Stored items
========================

(** * Upload reconciliation view ([src/example.py])

    A shallow embedding of [UploadView] — the cadence gate
    ([__days_to_next_upload], [__check_upload_allow]), the [get] handler and
    the [post] handler with its parse / serialise / re-parse / delete
    pipeline — together with the properties the specification states about
    it.

    Python values are modelled as follows.
    - [int] is [Z].
    - [str] is [list ascii]: the strings of code points below 256.
    - Aware [datetime] values are [Z] microseconds since the epoch (UTC);
      a [timedelta] is a [Z] number of microseconds.
    - The database tables behind [Project.objects] and [Upload.objects] are
      lists of rows.
    - Exceptions are an error monad over the mutable world.

    Outside the model: the limit [int()] puts on the number of digits, the
    range of [datetime] and of the database's integer columns, and a failure
    of [Upload.save()]. Rows with equal timestamps keep their table order
    under [order_by]. *)

From Stdlib Require Import ZArith Ascii String.
From stdpp Require Import base tactics option list numbers strings pretty sorting.

Local Open Scope Z_scope.

(** ** Python strings *)

Module Py.

Abbreviation str := (list ascii).

(** A string literal of the source. *)
Definition lit (s : string) : str := list_ascii_of_string s.

(** The literal [s] between double quotes (character 34; character 92 is
    the backslash). *)
Definition quoted (s : string) : str := "034"%char :: lit s ++ ["034"%char].

(** [i] clamped the way a slice bound is: negative bounds count from the
    end of a sequence of length [n]. *)
Definition slice_bound (n i : Z) : Z :=
  if i <? 0 then Z.max 0 (i + n) else Z.min i n.

(** [s[lo:hi]] *)
Definition slice {A} (lo hi : Z) (s : list A) : list A :=
  let n := Z.of_nat (length s) in
  let l := slice_bound n lo in
  let h := slice_bound n hi in
  take (Z.to_nat (h - l)) (drop (Z.to_nat l) s).

(** [s.split(c)] for a one-character separator [c]. *)
Fixpoint split (c : ascii) (s : str) : list str :=
  match s with
  | [] => [[]]
  | x :: r =>
      if Ascii.eqb x c then [] :: split c r
      else match split c r with
           | h :: t => (x :: h) :: t
           | [] => [[x]]
           end
  end.

(** White space as [int()] sees it, among the code points below 256: tab
    to carriage return, the space, and the two that [int()] turns into a
    space, U+0085 and U+00A0. The separators U+001C to U+001F are white
    space for [str.isspace] but not for [int()]. *)
Definition is_space (c : ascii) : bool :=
  let n := N_of_ascii c in
  ((9 <=? n) && (n <=? 13) || (n =? 32) || (n =? 133) || (n =? 160))%N.

Fixpoint lstrip (s : str) : str :=
  match s with
  | c :: r => if is_space c then lstrip r else s
  | [] => []
  end.

Definition strip (s : str) : str := reverse (lstrip (reverse (lstrip s))).

Definition digit_value (c : ascii) : option Z :=
  let n := N_of_ascii c in
  if ((48 <=? n) && (n <=? 57))%N then Some (Z.of_N n - 48) else None.

(** The digits of a decimal literal, most significant first, with the
    accumulated value [acc]; [after_digit] tells whether the previous
    character was a digit, which is where an underscore may stand. *)
Fixpoint int_digits (after_digit : bool) (acc : Z) (s : str) : option Z :=
  match s with
  | [] => if after_digit then Some acc else None
  | c :: r =>
      match digit_value c with
      | Some d => int_digits true (10 * acc + d) r
      | None =>
          if Ascii.eqb c "_" && after_digit
          then match r with
               | [] => None
               | _ => int_digits false acc r
               end
          else None
      end
  end.

(** [int(s)]: [None] stands for [ValueError]. *)
Definition int (s : str) : option Z :=
  match strip s with
  | c :: r =>
      if Ascii.eqb c "-" then Z.opp <$> int_digits false 0 r
      else if Ascii.eqb c "+" then int_digits false 0 r
      else int_digits false 0 (c :: r)
  | [] => None
  end.

(** [str(n)] for an [int]: the decimal numeral, with a minus sign for a
    negative number. *)
Definition decimal (n : Z) : str := lit (pretty n).

End Py.

(** ** The [json] module, on the values the view serialises

    [json.dumps] of a list of strings and [json.loads] of an object whose
    members are lists of strings. *)

Module Json.

Import Py.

========================

_Brief_
Your answer is to contain exactly the lines from the one holding "(** The digits" to the end of the entries, with no other line.

_Answer box_
(** The digits of a decimal literal, most significant first, with the
    accumulated value [acc]; [after_digit] tells whether the previous
    character was a digit, which is where an underscore may stand. *)
Fixpoint int_digits (after_digit : bool) (acc : Z) (s : str) : option Z :=
  match s with
  | [] => if after_digit then Some acc else None
  | c :: r =>
      match digit_value c with
      | Some d => int_digits true (10 * acc + d) r
      | None =>
          if Ascii.eqb c "_" && after_digit
          then match r with
               | [] => None
               | _ => int_digits false acc r
               end
          else None
      end
  end.

(** [int(s)]: [None] stands for [ValueError]. *)
Definition int (s : str) : option Z :=
  match strip s with
  | c :: r =>
      if Ascii.eqb c "-" then Z.opp <$> int_digits false 0 r
      else if Ascii.eqb c "+" then int_digits false 0 r
      else int_digits false 0 (c :: r)
  | [] => None
  end.

(** [str(n)] for an [int]: the decimal numeral, with a minus sign for a
    negative number. *)
Definition decimal (n : Z) : str := lit (pretty n).

End Py.

(** ** The [json] module, on the values the view serialises

    [json.dumps] of a list of strings and [json.loads] of an object whose
    members are lists of strings. *)

Module Json.

Import Py.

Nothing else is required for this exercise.